(** * CyberElites-Resources: certificate, e-mail and QR-code scripts

    A shallow embedding of the Python scripts

      - [Utilities/utils.py]
      - [Certificate_Generator/certificate_generator.py]
      - [Email_Sender/send_email.py]
      - [QRCode_Generator/qrcode_generator.py]

    together with the properties their specification states about them.

    Conventions of the embedding.

      - A Python [str] is a [list ascii]; the text handled is ASCII, and the
        character classes below are the ones Python uses below code point
        128.  Files opened in text mode are held with their line ends
        already translated to ["\n"] (universal newlines).
      - The process environment is a record [world]: the file system (a
        finite map from paths to contents), the lines still to be typed on
        standard input, the log written through [logging], the mails handed
        to the SMTP server and the replies the server is going to give.
      - A function that can call [exit] or let an exception escape returns a
        [result]: [Return v], [Exit code] or [Raise e]; it is run as a state
        transformer over [world].  [Diverge] is the result of a loop that
        was given too little fuel; no script produces it (see
        [generate_qrcode_terminates]).
      - [sorted] is Python's stable sort; it is embedded as a stable
        insertion sort, which yields the same list. *)

From Stdlib Require Import Ascii String List ZArith NArith Lia Bool.
From Stdlib Require Import Sorting.Sorted Sorting.Permutation.
From Stdlib Require Import DecimalString DecimalNat.
From stdpp Require Import gmap strings list fin_maps.
(** * OpenAlternative: presentation logic of the web application

    A shallow embedding of the components whose behaviour the specification
    pins down:

    - [SearchBox]        (app/routes/_index/SearchBox.tsx): the debounced
                         search input;
    - [AlternativePage]  (app/(web)/alternatives/[slug]/page.tsx): record
                         lookup, page metadata, category ranking, top-5 tools;
    - [ToolBadges]       (tool badges component): the "new" and "fresh" badges;
    - [Breadcrumbs]      (components/web/ui/breadcrumbs.tsx): the navigation
                         trail and its JSON-LD graph.

    Definitions come first, the theorems about them follow. *)

From Stdlib Require Import List String Ascii Arith NArith ZArith Bool Lia.
From Stdlib Require Import DecimalString Sorted Permutation.
Import ListNotations.
Open Scope string_scope.

(* ===================================================================== *)
(** ** SearchBox *)
(* ===================================================================== *)

Module SearchBox.

(** The second argument of [useDebounce(searchQuery, 250)], in ms. *)
Definition delay : nat := 250.

(** The pending [setTimeout] of the debounce hook: when it was armed and the
    value its callback closes over. *)
Record Timer := mkTimer { armedAt : nat; captured : string }.

(** The component between two events.  [now] is the clock in ms.
    [searchQuery] is the [useState] cell bound to the input,
    [debouncedSearchTerm] the value returned by [useDebounce], [timer] the
    hook's pending timeout.  [refined] logs the calls [refine(v)] with the time
    of the call, most recent first.  [lastChange] is a history variable: the
    time at which [searchQuery] last took a new value. *)
Record State := mkState {
  now : nat;
  searchQuery : string;
  debouncedSearchTerm : string;
  timer : option Timer;
  refined : list (nat * string);
  lastChange : nat
}.
(** X16. In the Tmp variant the first update that is not quiet decides a
    waiting POST /api/connect, and the updates after it are not looked at.
    An open answers 200 with connected:true, raises the connected flag,
    drops the pairing code and stamps [lastActivity] with the time of the
    update.  A close for another reason than logged-out answers 500
    "Connection closed": the flag is down, the credential files stay, and
    the closed socket stays installed as the handle. *)
Theorem X16_tmp_connect_settles (L : Library) (e : env) (p h : string)
    (b : option fields) (st : Tmp.state) (s : socket)
    (qs rest : list update) (u : update) :
  (is_some (Tmp.sock st) && Tmp.isConnected st)%bool = false ->
  made e = Returns s ->
  events e = (qs ++ u :: rest)%list ->
  forallb quiet qs = true ->
  truthy_str (qr u) = false ->
  let out := Tmp.handler (H := L) e
               {| method := "POST"; pathname := "/api/connect"; protocol := p;
                  host := h; body := b |} st in
  let made_one := [EMakeSocket (stored_files (Tmp.authFolder st))] in
  (conn u = Some Open ->
   out = (respond 200 [("success", JBool true); ("connected", JBool true)],
          {| Tmp.sock := Some s; Tmp.qrCode := None; Tmp.isConnected := true;
             Tmp.lastActivity := at_time u;
             Tmp.authFolder := Tmp.authFolder st |},
          made_one)) /\
  (conn u = Some Close -> is_loggedOut (statusCode u) = false ->
   out = (error_500 "Connection closed",
          Tmp.set_isConnected false (Tmp.set_sock (Some s) st),
          made_one)).
Proof.
  destruct st as [s0 q c l d]. destruct u as [cu code qu tu]. simpl.
  intros Hlive Hs He Hq Hqu. cbv zeta.
  remember ({| conn := cu; statusCode := code; qr := qu; at_time := tu |}
            :: rest) as us eqn:Hus.
  pose proof (fun st' => tmp_await_quiet qs us st' Hq) as Ha.
  assert (Hgo : forall st0 : Tmp.state,
            Tmp.sock st0 = s0 -> Tmp.isConnected st0 = c ->
            Tmp.connectToWhatsApp e st0
            = (let '(r, s2, t2) :=
                 Tmp.await_settled us (Tmp.set_sock (Some s) st0) in
               (r, s2, EMakeSocket (stored_files (Tmp.authFolder st0)) :: t2))).
  { intros st0 H1 H2. unfold Tmp.connectToWhatsApp, Tmp.connect_new.
    run. rewrite H1, H2, Hs, He.
    destruct s0 as [s0|]; simpl in Hlive; [subst c|]; simpl;
      rewrite Ha;
      destruct (Tmp.await_settled us _) as [[[r|m] s2] t2]; reflexivity. }
  unfold Tmp.handler, Tmp.routes, Tmp.keepAlive, Tmp.route_connect. simpl.
  cbv [finish bind ret get modify emit when try_catch throw lift_outcome
       respond error_500].
  simpl. rewrite Hlive. simpl.
  rewrite (Hgo {| Tmp.sock := s0; Tmp.qrCode := q; Tmp.isConnected := c;
                  Tmp.lastActivity := l; Tmp.authFolder := d |}
             eq_refl eq_refl).
  clear Hgo Ha. subst us. simpl.
  unfold Tmp.connection_update, Tmp.remove_files. simpl. run. simpl.
  assert (Hqu' : match qu with Some x => negb (x =? "")%string | None => false end
                 = false) by exact Hqu.
  split.
  - intros ->. destruct qu as [x|]; simpl in *; [rewrite Hqu'|]; reflexivity.
  - intros -> Hout. rewrite Hout.
    destruct qu as [x|]; simpl in *; [rewrite Hqu'|]; reflexivity.
Qed.
(** C7: two records with the empty name.  The dict maps [""] to the later
    appid, 2, but [find_app_id("")] returns [None]: the guard on an empty
    game name comes first. *)
Lemma empty_duplicate_names_not_found :
  (exists d,
     app_dict_of ascii_lower (PyList [app 1 ""; app 2 ""]) = Returned d /\
     d !! "" = Some (PyInt 2)) /\
  fst (find_app_id ascii_lower
         (always (ok_json (applist_body (PyList [app 1 ""; app 2 ""]))))
         (PyStr "") (boot "KEY"))
    = Returned PyNone.
Proof.
  split; [|reflexivity].
  eexists. split; [reflexivity|]. vm_compute. reflexivity.
Qed.

(** C9: a record with the empty name and appid 0, and the empty query.
    The lowercased names agree, yet [find_app_id] returns [None], not 0,
    and looks nothing up. *)
Lemma zero_appid_empty_query :
  ascii_lower "" = ascii_lower "" /\
  find_app_id ascii_lower
    (always (ok_json (applist_body (PyList [app 0 ""]))))
    (PyStr "") (boot "KEY")
    = (Returned PyNone, boot "KEY").
Proof. split; reflexivity. Qed.
(** * rp_handler.py: the ComfyUI worker's invocation handler

    A shallow embedding of [src/rp_handler.py] (the serverless worker that
    submits a workflow to a local ComfyUI engine, polls its history and
    returns the produced images), and the properties of the handler that
    the specification states.

    Python values are decoded JSON values; Python exceptions are an error
    result; the calls that leave the process (HTTP, file system, the
    validator, base64) are answered by a [World]; every such call is
    recorded in a trace of effects.  The [while True] polling loop is
    bounded by a fuel argument, and an exhausted fuel is the outcome
    [Spin]: the loop is still running. *)

From Stdlib Require Import List String Ascii ZArith Bool Lia PeanoNat.
Import ListNotations.
Open Scope string_scope.
Open Scope list_scope.
Set Warnings "-register-all".

(* ================================================================== *)
(** ** Python values *)

(** What [json.loads] / [Response.json()] can produce.  A [dict] keeps its
    insertion order, so it is an association list; [int] is unbounded; a
    [float] is kept as its IEEE-754 binary64 bit pattern. *)
Inductive json : Type :=
| JNull
| JBool (b : bool)
| JInt (z : Z)
| JFloat (bits : Z)
| JStr (s : string)
| JList (l : list json)
| JObj (items : list (string * json)).
(** C8, amended: the mutations of a successful confirmation are separate
    statements, issued in the order (a) the order update, (b) the update of
    the payment row, (c) one stock decrement per product row and one
    availability update per pet row of the order, with no transaction around
    them.  The order update runs first: every state the database goes
    through is either the state before the confirmation or has the orders
    table of the end, so no state has stock decremented or a pet marked
    while the order still is pending.  Once the last statement has run all
    three are in place: the order rows have status confirmed and payment
    status paid, the payment rows of the order and the intent have status
    completed with method and transaction id, every stock is lowered by the
    ordered quantity and every pet on the order has is_available false. *)
Theorem confirm_steps_in_order (gw : gateway) (userId now : Z)
        (rq : confirm_request) (s : store) :
  sent (confirm gw userId rq s) = PaymentConfirmed ->
  let c := confirm gw userId rq s in
  let its := items_of_order s (orderId rq) in
  exists paymentIntent,
    paymentIntents_retrieve gw (trim (paymentIntentId rq)) = Some paymentIntent
    /\ writes c
       = UpdateOrderStatus "confirmed" "paid" (orderId rq)
         :: UpdatePaymentRecord "completed" (pi_payment_method paymentIntent)
                                (pi_id paymentIntent) (orderId rq) (trim (paymentIntentId rq))
         :: flat_map (fun i => if (item_type i =? "product")%string
                               then [UpdateStock (quantity i) (item_id i)]
                               else if (item_type i =? "pet")%string
                                    then [UpdatePetUnavailable (item_id i)]
                                    else [])
                     its
    /\ (forall k, during now (writes c) k s = s
                  \/ orders (during now (writes c) k s) = orders (after now c s))
    /\ during now (writes c) (List.length (writes c)) s = after now c s
    /\ (forall o, In o (orders (after now c s)) -> order_id o = orderId rq ->
                  order_status o = "confirmed" /\ payment_status o = "paid")
    /\ (forall p, In p (payments (after now c s)) ->
                  payment_order_id p = orderId rq ->
                  stripe_payment_intent_id p = trim (paymentIntentId rq) ->
                  status p = "completed"
                  /\ payment_method p = pi_payment_method paymentIntent
                  /\ transaction_id p = Some (pi_id paymentIntent))
    /\ map stock_quantity (shop_products (after now c s))
       = map (fun p => stock_quantity p - ordered_quantity its (product_id p))
             (shop_products s)
    /\ map pet_is_available (pets (after now c s))
       = map (fun p => if ordered_pet its (pet_id p) then false else pet_is_available p)
             (pets s).
Proof.
  intros Hok c its. subst c its.
  destruct (confirm_inv _ _ _ _ Hok) as (pi & order & _ & Hr & _ & _ & _ & Hw).
  exists pi. unfold after, during. rewrite Hw.
  pose proof (confirm_writes_effect now pi rq s) as Heff.
  split; [exact Hr | ]. split; [reflexivity | ].
  split; [ | split; [ | split; [ | split; [ | split]]]].
  - intros [|k]; [left; reflexivity | right].
    rewrite (confirmed_orders _ _ _ _ _ Heff).
    pose proof (confirm_writes_tail_avoids_orders pi rq s) as Htl.
    unfold confirm_writes in *. cbn [tl] in Htl. cbn [firstn]. rewrite run_cons.
    rewrite run_orders by (apply Forall_firstn; exact Htl). reflexivity.
  - rewrite firstn_all. reflexivity.
  - intros o. apply confirmed_order_rows.
  - intros p. apply confirmed_payment_rows.
  - rewrite (confirmed_products _ _ _ _ _ Heff), map_map. reflexivity.
  - rewrite (confirmed_pets _ _ _ _ _ Heff), map_map. apply map_ext. intros p.
    destruct (ordered_pet _ (pet_id p)); reflexivity.
Qed.

Lemma confirm_steps_in_order_witness :
  let c := confirm Demo.stripe 7 (mk_confirm_request "pi_ORD-1" 1) Demo.ordered in
  sent c = PaymentConfirmed
  /\ writes c = [UpdateOrderStatus "confirmed" "paid" 1;
                 UpdatePaymentRecord "completed" (Some "pm_card") "pi_ORD-1" 1 "pi_ORD-1";
                 UpdateStock 2 1; UpdatePetUnavailable 1]
  /\ map order_status (orders (after 200 c Demo.ordered)) = ["confirmed"]
  /\ map status (payments (after 200 c Demo.ordered)) = ["completed"]
  /\ map stock_quantity (shop_products (after 200 c Demo.ordered)) = [48; 30]
  /\ map pet_is_available (pets (after 200 c Demo.ordered)) = [false; false].
Proof.
  intros c.
  assert (Hok : sent c = PaymentConfirmed) by reflexivity.
  destruct (confirm_steps_in_order Demo.stripe 7 200
              (mk_confirm_request "pi_ORD-1" 1) Demo.ordered Hok)
    as (pi & Hr & Hw & _ & _ & _ & _ & Hst & Hpets).
  split; [exact Hok | ]. split; [reflexivity | ]. split; [reflexivity | ].
  split; [reflexivity | ]. split; [exact Hst | exact Hpets].
Defined.

(** ** The order in which the look-ups complete *)

Lemma extract_perm {A} n : forall (l : list A) x others,
  extract n l = Some (x, others) -> Permutation l (x :: others).
Proof.
  induction n as [ |n IH]; intros [ |y l] x others H; simpl in H; try discriminate.
  - injection H as <- <-. apply Permutation_refl.
  - destruct (extract n l) as [[z rest]| ] eqn:E.
    + injection H as <- <-. apply perm_trans with (y :: z :: rest).
      * constructor. now apply IH.
      * apply perm_swap.
    + injection H as <- <-. apply Permutation_refl.
Qed.

Lemma extract_none {A} n (l : list A) : extract n l = None -> l = [].
Proof.
  destruct l as [ |y l]; [reflexivity | ]. destruct n as [ |n]; simpl; [discriminate | ].
  destruct (extract n l) as [[z rest]| ]; discriminate.
Qed.

(** Every look-up completes, once. *)
Lemma completion_perm {A} schedule : forall pending : list A,
  Permutation (completion schedule pending) pending.
Proof.
  induction schedule as [ |n later IH]; intros pending; simpl.
  - apply Permutation_refl.
  - destruct (extract n pending) as [[x others]| ] eqn:E.
    + apply perm_trans with (x :: others).
      * constructor. apply IH.
      * symmetry. now apply (extract_perm n).
    + rewrite (extract_none n pending E). constructor.
Qed.

Lemma completion_nil {A} schedule : completion schedule (@nil A) = [].
Proof. destruct schedule as [ |[ |n] later]; reflexivity. Qed.

Lemma completion_one {A} schedule (x : A) : completion schedule [x] = [x].
Proof.
  destruct schedule as [ |[ |[ |n]] later]; [reflexivity | | | ].
  - change (completion (0%nat :: later) [x]) with (x :: completion later []).
    now rewrite completion_nil.
  - change (completion (1%nat :: later) [x]) with (x :: completion later []).
    now rewrite completion_nil.
  - change (completion (S (S n) :: later) [x]) with (x :: completion later []).
    now rewrite completion_nil.
Qed.

(** Two look-ups complete in the order they were issued or in the other. *)
Lemma completion_two {A} schedule (x y : A) :
  completion schedule [x; y] = [x; y] \/ completion schedule [x; y] = [y; x].
Proof.
  destruct schedule as [ |[ |[ |n]] later].
  - now left.
  - left. change (completion (0%nat :: later) [x; y]) with (x :: completion later [y]).
    now rewrite completion_one.
  - right. change (completion (1%nat :: later) [x; y]) with (y :: completion later [x]).
    now rewrite completion_one.
  - right. destruct n as [ |n].
    + change (completion (2%nat :: later) [x; y]) with (y :: completion later [x]).
      now rewrite completion_one.
    + change (completion (S (S (S n)) :: later) [x; y]) with (y :: completion later [x]).
      now rewrite completion_one.
Qed.

Lemma extract_app {A} (l1 : list A) x l2 :
  extract (List.length l1) (l1 ++ x :: l2) = Some (x, (l1 ++ l2)%list).
Proof.
  induction l1 as [ |y l1 IH]; [reflexivity | ].
  cbn [List.length app extract]. now rewrite IH.
Qed.

(** Every order of completion is the one of some schedule. *)
Lemma completion_any {A} (done : list A) : forall pending,
  Permutation pending done -> exists schedule, completion schedule pending = done.
Proof.
  induction done as [ |x done IH]; intros pending Hperm.
  - apply Permutation_sym, Permutation_nil in Hperm. subst. now exists [].
  - assert (Hin : In x pending)
      by (apply (Permutation_in x (Permutation_sym Hperm)); now left).
    apply in_split in Hin. destruct Hin as (l1 & l2 & ->).
    apply Permutation_sym, Permutation_cons_app_inv, Permutation_sym in Hperm.
    destruct (IH _ Hperm) as (later & Hlater).
    exists (List.length l1 :: later). cbn [completion].
    now rewrite extract_app, Hlater.
Qed.

Lemma extract_map {A B} (f : A -> B) n : forall l,
  extract n (map f l)
  = match extract n l with
    | Some (x, others) => Some (f x, map f others)
    | None => None
    end.
Proof.
  induction n as [ |n IH]; intros [ |y l]; simpl; try reflexivity.
  rewrite IH. destruct (extract n l) as [[z rest]| ]; reflexivity.
Qed.

Lemma completion_map {A B} (f : A -> B) schedule : forall pending,
  completion schedule (map f pending) = map f (completion schedule pending).
Proof.
  induction schedule as [ |n later IH]; intros pending; simpl; [reflexivity | ].
  rewrite extract_map. destruct (extract n pending) as [[x others]| ]; [ | reflexivity].
  simpl. now rewrite IH.
Qed.

Lemma forallb_perm {A} (f : A -> bool) l l' :
  Permutation l l' -> forallb f l = forallb f l'.
Proof.
  induction 1; simpl.
  - reflexivity.
  - now f_equal.
  - destruct (f x), (f y); reflexivity.
  - congruence.
Qed.

Lemma cart_quantity_perm l l' p :
  Permutation l l' -> cart_quantity l p = cart_quantity l' p.
Proof. induction 1; simpl; lia. Qed.

Lemma valid_completion schedule cart :
  forallb valid_item (completion schedule cart) = forallb valid_item cart.
Proof. apply forallb_perm, completion_perm. Qed.

Lemma purchasable_completion s schedule cart :
  forallb (purchasable s) (completion schedule cart) = forallb (purchasable s) cart.
Proof. apply forallb_perm, completion_perm. Qed.

(** ** Order creation: the look-ups *)

Lemma lookup_item_exited s a item : exited a = true -> lookup_item s a item = a.
Proof. intros H. unfold lookup_item. now rewrite H. Qed.

Lemma fold_lookup_exited s done : forall a,
  exited a = true -> fold_left (lookup_item s) done a = a.
Proof.
  induction done as [ |item done IH]; intros a H; simpl; [reflexivity | ].
  rewrite (lookup_item_exited s a item H). now apply IH.
Qed.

PROMPT
Go back to the listing above. Copy word for word the lines from the one with "Tmp.connectToWhatsApp e st0" through the one with "Tmp.keepAlive, Tmp.route_connect. simpl.", and nothing more.

SOLUTION
            Tmp.connectToWhatsApp e st0
            = (let '(r, s2, t2) :=
                 Tmp.await_settled us (Tmp.set_sock (Some s) st0) in
               (r, s2, EMakeSocket (stored_files (Tmp.authFolder st0)) :: t2))).
  { intros st0 H1 H2. unfold Tmp.connectToWhatsApp, Tmp.connect_new.
    run. rewrite H1, H2, Hs, He.
    destruct s0 as [s0|]; simpl in Hlive; [subst c|]; simpl;
      rewrite Ha;
      destruct (Tmp.await_settled us _) as [[[r|m] s2] t2]; reflexivity. }
  unfold Tmp.handler, Tmp.routes, Tmp.keepAlive, Tmp.route_connect. simpl.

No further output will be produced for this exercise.